May 1, 2026

What actually changes when you move from PHP to Go

phpgobackend
PHP to Go cover graphic for erkshitiz.com.np

I spent my first couple of years writing PHP and Laravel, then moved into Go once I started building backend services on AWS. A lot of the underlying skills carried over: thinking in terms of requests and responses, database schemas, caching layers. What surprised me was how much of the day-to-day habit had to change even though the job title stayed “backend developer.”

Error handling stops being optional

In PHP, a lot of error handling can be deferred to a framework-level exception handler. You throw, Laravel catches it somewhere up the stack, logs it, and returns a 500. It works, and it means you can skip handling errors you consider unlikely.

Go does not give you that escape hatch. Every function that can fail returns an error explicitly, and the compiler does not force you to check it, but the convention does:

user, err := repo.FindUser(ctx, id)
if err != nil {
	return nil, fmt.Errorf("find user %s: %w", id, err)
}

At first this feels like busywork compared to a try/catch block wrapping a whole method. After a few months it becomes the thing I miss most when I go back to PHP: every call site that can fail is visibly marked, and there is no invisible exception jumping five stack frames up to a handler you forgot existed.

No framework doing things for you

Laravel gives you routing, an ORM, validation, queues, and a dozen other things out of the box, all wired together with conventions. Go’s standard library gives you an HTTP server and not much else. Everything past that, routing, database access, request validation, is a library you choose and wire up yourself, or code you write by hand.

This is slower to start a new project, and it is also the thing that made me understand what Laravel was actually doing underneath. Writing your own middleware chain once makes every framework’s middleware system make more sense afterward.

Concurrency is a first-class tool, not an escape hatch

PHP-FPM’s model is one request, one process, no shared state between requests unless you reach for Redis or a database. Concurrency within a request basically does not exist unless you are doing something unusual.
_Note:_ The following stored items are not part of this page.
(* ===== verification/DrcRemaster.v ===== *)
(** The remaster state machine: the status every instance reports to the
    reformer, the assignment of the tasks of a reform to the instances that
    export partitions, and the waits that end a step
    (src/pkg/src/cluster/dtc_drc.c).

    What a loop reads in its rounds (other threads write it) and whether a
    message is sent are arguments, indexed by the round. *)

From S2P Require Import Prelude DrcBitmap DrcGlobalRes DrcReform DrcPart.

Definition REFORM_FROZEN : Z := 1.
Definition REMASTER_SLEEP_INTERVAL : Z := 5.
Definition REMASTER_SEND_MSG_RETRY_TIMES : Z := 3.
Definition DRC_REMASTER_MIGRATE_RES_MAX_THREAD_NUM : Z := 8.

(** The members of [drc_remaster_mngr_t] that the tasks and the statuses use:
    [inst_drm_info] (two arrays), [local_task_set], [local_task_num],
    [complete_num] and the trigger version of [reform_info]. *)
Record drc_remaster_mngr := mk_rmngr {
  rg_status : gmap Z Z;
  rg_task_num : gmap Z Z;
  local_task_set : gmap Z drc_remaster_task;
  local_task_num : Z;
  complete_num : Z;
  rg_trigger_version : Z;
}.
Definition rg_set_status x g := mk_rmngr x (rg_task_num g) (local_task_set g) (local_task_num g) (complete_num g) (rg_trigger_version g).
Definition rg_set_task_num x g := mk_rmngr (rg_status g) x (local_task_set g) (local_task_num g) (complete_num g) (rg_trigger_version g).
Definition rg_set_local s n g := mk_rmngr (rg_status g) (rg_task_num g) s n (complete_num g) (rg_trigger_version g).
Definition rg_set_complete x g := mk_rmngr (rg_status g) (rg_task_num g) (local_task_set g) (local_task_num g) x (rg_trigger_version g).

(** ** Statuses *)

(** [drc_update_remaster_local_status]. *)
Definition drc_update_remaster_local_status (st : Z) (m : drc_part_mngr) : drc_part_mngr :=
  if pm_remaster_status m =? REMASTER_FAIL then m
  else
    mk_mngr (pm_version m) (pm_inited m) (pm_inst_num m) st
      (if REMASTER_PREPARE <? st then false else pm_is_reentrant m) (pm_remaster_inst m)
      (if st =? REMASTER_DONE then true else pm_mgrt_fail_list m)
      (part_map m) (inst_part_tbl m) (target_part_map m) (target_inst_part_tbl m) (remaster_task_set m) (task_num m)
      (tmp_part_map m) (tmp_inst_part_tbl m).

(** [drc_master_update_inst_remaster_status]. *)
Definition drc_master_update_inst_remaster_status (inst st : Z) (g : drc_remaster_mngr) : outcome drc_remaster_mngr :=
  s ← rd (rg_status g) inst;
  if s <? st then t ← wr (rg_status g) inst (fun _ => st); Ok (rg_set_status t g) else Ok g.

(** [drc_notify_remaster_status] of the reformer to itself, and the handler of
    the message of the others, [drc_process_remaster_status_notify]. *)
Definition notify_self (self st : Z) (g : drc_remaster_mngr) : outcome drc_remaster_mngr :=
  t ← wr (rg_status g) self (fun _ => st); Ok (rg_set_status t g).
Definition drc_process_remaster_status_notify (size_ok : bool) (rc_status version src st : Z) (m : drc_part_mngr) (g : drc_remaster_mngr) :
    outcome (drc_part_mngr * drc_remaster_mngr) :=
  if negb size_ok then Ok (m, g)
  else if (REFORM_RECOVER_DONE <=? rc_status) || (rc_status <? REFORM_FROZEN) || negb (version =? rg_trigger_version g) then Ok (m, g)
  else if OG_MAX_INSTANCES <=? src then Ok (m, g)
  else
    s ← rd (rg_status g) src;
    g ← (if negb (s =? st) then t ← wr (rg_status g) src (fun _ => st); Ok (rg_set_status t g) else Ok g);
    Ok (if st =? REMASTER_FAIL then drc_update_remaster_local_status REMASTER_FAIL m else m, g).

(** [drc_remaster_is_ready]: the loop over one list of instances, and over
    the instances that stay and those that leave. *)
Fixpoint all_in_status (insts : list Z) (st : Z) (info : gmap Z Z) : outcome bool :=
  match insts with
  | [] => Ok true
  | x :: insts' => s ← rd info x; if negb (s =? st) then Ok false else all_in_status insts' st info
  end.
Definition drc_remaster_is_ready (after leave : list Z) (st : Z) (info : gmap Z Z) : outcome bool :=
  a ← all_in_status after st info;
  if negb a then Ok false else all_in_status leave st info.

(** [drc_remaster_wait_all_node_ready], cut after [n] rounds ([None]): round
    [r] reads [info r] and the local status [local r]. *)
Fixpoint wait_ready_loop (n : nat) (round : nat) (elapsed timeout : Z) (after leave : list Z) (st : Z)
    (info : nat -> gmap Z Z) (local : nat -> Z) : outcome (option status) :=
  match n with
  | O => Ok None
  | S n' =>
      ready ← drc_remaster_is_ready after leave st (info round);
      if ready : bool then Ok (Some OG_SUCCESS)
      else if local round =? REMASTER_FAIL then Ok (Some OG_ERROR)
      else if timeout <=? elapsed then Ok (Some OG_ERROR)
      else wait_ready_loop n' (S round) (elapsed + REMASTER_SLEEP_INTERVAL) timeout after leave st info local
  end.
Definition drc_remaster_wait_all_node_ready (n : nat) (timeout : Z) (after leave : list Z) (st : Z)
    (info : nat -> gmap Z Z) (local : nat -> Z) : outcome (option status) :=
  wait_ready_loop n 0 0 timeout after leave st info local.

(** [drc_remaster_wait_migrate_finish] from task [i] on, cut after [n] rounds
    ([None]): round [r] reads the tasks [tasks r] and the local status
    [local r]. *)
Fixpoint finish_loop (n : nat) (round : nat) (i elapsed timeout self : Z) (tasks : nat -> gmap Z drc_remaster_task)
    (local : nat -> Z) : outcome (option status) :=
  match n with
  | O => Ok None
  | S n' =>
      if DRC_MAX_PART_NUM <=? i then Ok (Some OG_SUCCESS)
      else
        t ← rd (tasks round) i;
        if (tk_import t =? self) && negb (tk_export t =? self) then
          if local round =? REMASTER_FAIL then Ok (Some OG_ERROR)
          else if bool_decide (tk_status t = PART_MIGRATE_COMPLETE) then finish_loop n' (S round) (i + 1) elapsed timeout self tasks local
          else if timeout <=? elapsed then Ok (Some OG_ERROR)
          else finish_loop n' (S round) i (elapsed + REMASTER_SLEEP_INTERVAL) timeout self tasks local
        else finish_loop n' (S round) (i + 1) elapsed timeout self tasks local
  end.
Definition drc_remaster_wait_migrate_finish (n : nat) (timeout self : Z) (tasks : nat -> gmap Z drc_remaster_task)
    (local : nat -> Z) : outcome (option status) :=
  finish_loop n 0 0 0 timeout self tasks local.

(** ** Messages *)

(** [drc_mes_send_data_with_retry]: attempt [r] is successful or not, and the
    view that is read when it is not. *)
Fixpoint retry_loop (n : nat) (r : nat) (dst : Z) (ok : nat -> bool) (alive : nat -> Z) : status :=
  match n with
  | O => OG_ERROR
  | S n' =>
      if ok r then OG_SUCCESS
      else if negb (drc_bitmap64_exist (alive r) dst) then OG_ERROR
      else retry_loop n' (S r) dst ok alive
  end.
Definition drc_mes_send_data_with_retry (retry_time dst : Z) (ok : nat -> bool) (alive : nat -> Z) : status :=
  if OG_MAX_INSTANCES <=? dst then OG_ERROR else retry_loop (Z.to_nat retry_time) 0 dst ok alive.

(** The message of [drc_send_remaster_task_msg]: the destination and the
    tasks it is to export. *)
Record task_msg := mk_tmsg { tm_dst : Z; tm_tasks : list drc_remaster_task }.

(** [num] tasks from position [pos] on, as they are copied to the message. *)
Fixpoint task_slice (num : nat) (pos : Z) (tasks : gmap Z drc_remaster_task) : outcome (list drc_remaster_task) :=
  match num with
  | O => Ok []
  | S n => t ← rd tasks pos; l ← task_slice n (pos + 1) tasks; Ok (t :: l)
  end.

(** [drc_send_remaster_task_msg]; [send k] is what comes of message [k], its
    attempts and the wait for its acknowledgement; [sent] collects the
    messages that are acknowledged. *)
Definition drc_send_remaster_task_msg (send : nat -> status) (tasks : gmap Z drc_remaster_task) (pos num self dst : Z)
    (sent : list task_msg) : outcome (status * list task_msg) :=
  if self =? dst then Ok (OG_SUCCESS, sent)
  else
    body ← task_slice (Z.to_nat num) pos tasks;
    let ret := send (length sent) in
    Ok (ret, if bool_decide (ret = OG_SUCCESS) then sent ++ [mk_tmsg dst body] else sent).

(** ** Assigning the tasks *)

(** One group of tasks [cur_pos .. cur_pos + inst_part_num) of [cur_inst] is
    sent, or its first task becomes a local one. *)
Definition assign_group (send : nat -> status) (tasks : gmap Z drc_remaster_task) (self cur_inst cur_pos inst_part_num : Z)
    (sent : list task_msg) (g : drc_remaster_mngr) : outcome (status * list task_msg * drc_remaster_mngr) :=
  if negb (cur_inst =? self) then
    '(ret, sent) ← drc_send_remaster_task_msg send tasks cur_pos inst_part_num self cur_inst sent;
    if bool_decide (ret = OG_SUCCESS) then
      t ← wr (rg_task_num g) cur_inst (fun _ => u16 inst_part_num);
      Ok (OG_SUCCESS, sent, rg_set_task_num t g)
    else Ok (ret, sent, g)
  else
    t ← rd tasks cur_pos;
    s ← wr (local_task_set g) (local_task_num g) (fun _ => t);
    Ok (OG_SUCCESS, sent, rg_set_local s (u32 (local_task_num g + 1)) g).

(** The loop of [drc_assign_remaster_task] over task [i] and the following. *)
Fixpoint assign_loop (n : nat) (i : Z) (send : nat -> status) (tasks : gmap Z drc_remaster_task)
    (self cur_inst cur_pos inst_part_num : Z) (sent : list task_msg) (g : drc_remaster_mngr) :
    outcome (status * list task_msg * drc_remaster_mngr) :=
  match n with
  | O => assign_group send tasks self cur_inst cur_pos inst_part_num sent g
  | S n' =>
      t ← rd tasks i;
      if negb (cur_inst =? tk_export t) || (cur_inst =? self) then
        '(ret, sent, g) ← assign_group send tasks self cur_inst cur_pos inst_part_num sent g;
        if bool_decide (ret = OG_SUCCESS)
        then assign_loop n' (i + 1) send tasks self (tk_export t) (cur_pos + inst_part_num) 1 sent g
        else Ok (ret, sent, g)
      else assign_loop n' (i + 1) send tasks self cur_inst cur_pos (inst_part_num + 1) sent g
  end.

(** The instances without tasks get an empty message. *)
Fixpoint empty_msgs (insts : list Z) (send : nat -> status) (self : Z) (sent : list task_msg) (g : drc_remaster_mngr) :
    outcome (status * list task_msg) :=
  match insts with
  | [] => Ok (OG_SUCCESS, sent)
  | x :: insts' =>
      k ← rd (rg_task_num g) x;
      '(ret, sent) ← (if k =? 0 then drc_send_remaster_task_msg send ∅ 0 0 self x sent else Ok (OG_SUCCESS, sent));
      if bool_decide (ret = OG_SUCCESS) then empty_msgs insts' send self sent g else Ok (ret, sent)
  end.

(** [drc_assign_remaster_task]. *)
Definition drc_assign_remaster_task (send : nat -> status) (self : Z) (after leave : list Z) (tasks : gmap Z drc_remaster_task)
    (num : Z) (g : drc_remaster_mngr) : outcome (status * list task_msg * drc_remaster_mngr) :=
  '(ret, sent, g) ← (if 0 <? num then
                       t ← rd tasks 0;
                       assign_loop (Z.to_nat (num - 1)) 1 send tasks self (tk_export t) 0 1 [] g
                     else Ok (OG_SUCCESS, [], g));
  if bool_decide (ret = OG_SUCCESS) then
    t ← wr (rg_task_num g) self (fun _ => u16 (local_task_num g));
    let g := rg_set_task_num t g in
    '(ret, sent) ← empty_msgs after send self sent g;
    if bool_decide (ret = OG_SUCCESS) then
      '(ret, sent) ← empty_msgs leave send self sent g;
      Ok (ret, sent, g)
    else Ok (ret, sent, g)
  else Ok (ret, sent, g).

(** ** Accepting them *)

(** [drc_accept_remaster_task_parameter_check]; [len_ok] is its test that the
    length of the buffer fits the number of tasks. *)
Definition drc_accept_remaster_task_parameter_check (len_ok : bool) (rc_status version num : Z) (m : drc_part_mngr)
    (g : drc_remaster_mngr) : status :=
  if (pm_remaster_status m =? REMASTER_DONE) || (REFORM_RECOVER_DONE <=? rc_status) || (rc_status <? REFORM_FROZEN) ||
     negb len_ok || negb (version =? rg_trigger_version g) || (DRC_MAX_PART_NUM <? num)
  then OG_ERROR else OG_SUCCESS.

(** The tasks of a message are copied to the front of [local_task_set]. *)
Fixpoint copy_tasks (i : Z) (l : list drc_remaster_task) (s : gmap Z drc_remaster_task) : outcome (gmap Z drc_remaster_task) :=
  match l with
  | [] => Ok s
  | t :: l' => s ← wr s i (fun _ => t); copy_tasks (i + 1) l' s
  end.

(** [drc_accept_remaster_task]: whether the message is acknowledged; [size_ok]
    are the tests of its sizes and [all] the copy of [remaster_task_set] in
    it. *)
Definition drc_accept_remaster_task (size_ok : bool) (rc_status version : Z) (all : gmap Z drc_remaster_task) (msg : task_msg)
    (m : drc_part_mngr) (g : drc_remaster_mngr) : outcome (bool * drc_part_mngr * drc_remaster_mngr) :=
  let num := Z.of_nat (length (tm_tasks msg)) in
  if negb size_ok then Ok (false, m, g)
  else if bool_decide (drc_accept_remaster_task_parameter_check size_ok rc_status version num m g = OG_ERROR) then Ok (false, m, g)
  else
    let g := rg_set_local (local_task_set g) num g in
    if negb (pm_remaster_status m =? REMASTER_ASSIGN_TASK) then Ok (true, m, g)
    else
      let m := drc_update_remaster_local_status REMASTER_MIGRATE m in
      let m := mk_mngr (pm_version m) (pm_inited m) (pm_inst_num m) (pm_remaster_status m) (pm_is_reentrant m) (pm_remaster_inst m)
        (pm_mgrt_fail_list m) (part_map m) (inst_part_tbl m) (target_part_map m) (target_inst_part_tbl m) all (task_num m)
        (tmp_part_map m) (tmp_inst_part_tbl m) in
      s ← copy_tasks 0 (tm_tasks msg) (local_task_set g);
      Ok (true, m, rg_set_local s num g).

(** ** The end of the tasks *)

(** [drc_remaster_task_ack] of the reformer itself. *)
Definition task_ack_self (self : Z) (g : drc_remaster_mngr) : outcome drc_remaster_mngr :=
  drc_master_update_inst_remaster_status self REMASTER_PUBLISH (rg_set_complete (complete_num g + 1) g).

(** [drc_process_remaster_task_ack]. *)
Definition drc_process_remaster_task_ack (size_ok : bool) (rc_status version src node_count : Z) (task_status : status)
    (m : drc_part_mngr) (g : drc_remaster_mngr) : outcome drc_remaster_mngr :=
  if negb size_ok then Ok g
  else if (pm_remaster_status m =? REMASTER_DONE) || (rc_status <? REFORM_FROZEN) || (REFORM_RECOVER_DONE <=? rc_status) ||
       (node_count <? src) || negb (version =? rg_trigger_version g) then Ok g
  else
    s ← rd (rg_status g) src;
    if bool_decide (task_status = OG_SUCCESS) && negb (s =? REMASTER_PUBLISH)
    then drc_master_update_inst_remaster_status src REMASTER_PUBLISH (rg_set_complete (complete_num g + 1) g)
    else Ok g.

(** [drc_update_remaster_task_status]: the first task that fits. *)
Fixpoint task_status_loop (n : nat) (i part export self : Z) (st : drc_part_status) (tasks : gmap Z drc_remaster_task) :
    outcome (gmap Z drc_remaster_task) :=
  match n with
  | O => Ok tasks
  | S n' =>
      t ← rd tasks i;
      if (tk_part t =? part) && (tk_export t =? export) && (tk_import t =? self)
      then wr tasks i (fun t => mk_task (tk_export t) (tk_import t) (tk_part t) st)
      else task_status_loop n' (i + 1) part export self st tasks
  end.
Definition drc_update_remaster_task_status (self part export : Z) (st : drc_part_status) (tasks : gmap Z drc_remaster_task) :
    outcome (gmap Z drc_remaster_task) :=
  task_status_loop (Z.to_nat DRC_MAX_PART_NUM) 0 part export self st tasks.

(** The ranges of local tasks that the threads of [drc_remaster_migrate] take. *)
Definition migrate_job (num i : Z) : Z * Z :=
  let per := num / DRC_REMASTER_MIGRATE_RES_MAX_THREAD_NUM in
  (i * per, if i =? DRC_REMASTER_MIGRATE_RES_MAX_THREAD_NUM - 1 then per + num mod DRC_REMASTER_MIGRATE_RES_MAX_THREAD_NUM else per).
Definition migrate_jobs (num : Z) : list (Z * Z) := migrate_job num <$> seqZ 0 DRC_REMASTER_MIGRATE_RES_MAX_THREAD_NUM.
In Go, goroutines are cheap enough that fanning out work within a single request is completely normal:

func loadDashboard(ctx context.Context, userID string) (*Dashboard, error) {
	var wg sync.WaitGroup
	var stats Stats
	var recent []Activity
	var statsErr, recentErr error

	wg.Add(2)
	go func() {
		defer wg.Done()
		stats, statsErr = loadStats(ctx, userID)
	}()
	go func() {
		defer wg.Done()
		recent, recentErr = loadRecentActivity(ctx, userID)
	}()
	wg.Wait()

	if statsErr != nil {
		return nil, statsErr
	}
	if recentErr != nil {
		return nil, recentErr
	}
	return &Dashboard{Stats: stats, Recent: recent}, nil
}

That pattern, load two independent things in parallel and join them before responding, would be an unusual thing to reach for in a PHP request handler. In Go it is routine, and it changes how you design a service: you start looking for the independent pieces of work inside a single request instead of assuming everything has to happen in sequence.

What stayed the same

Database design did not change. Thinking about indexes, N+1 queries, and transaction boundaries transferred directly. So did the instinct to keep business logic out of the framework layer, whether that layer is a Laravel controller or a Go HTTP handler. The language changed, the actual engineering judgment mostly did not.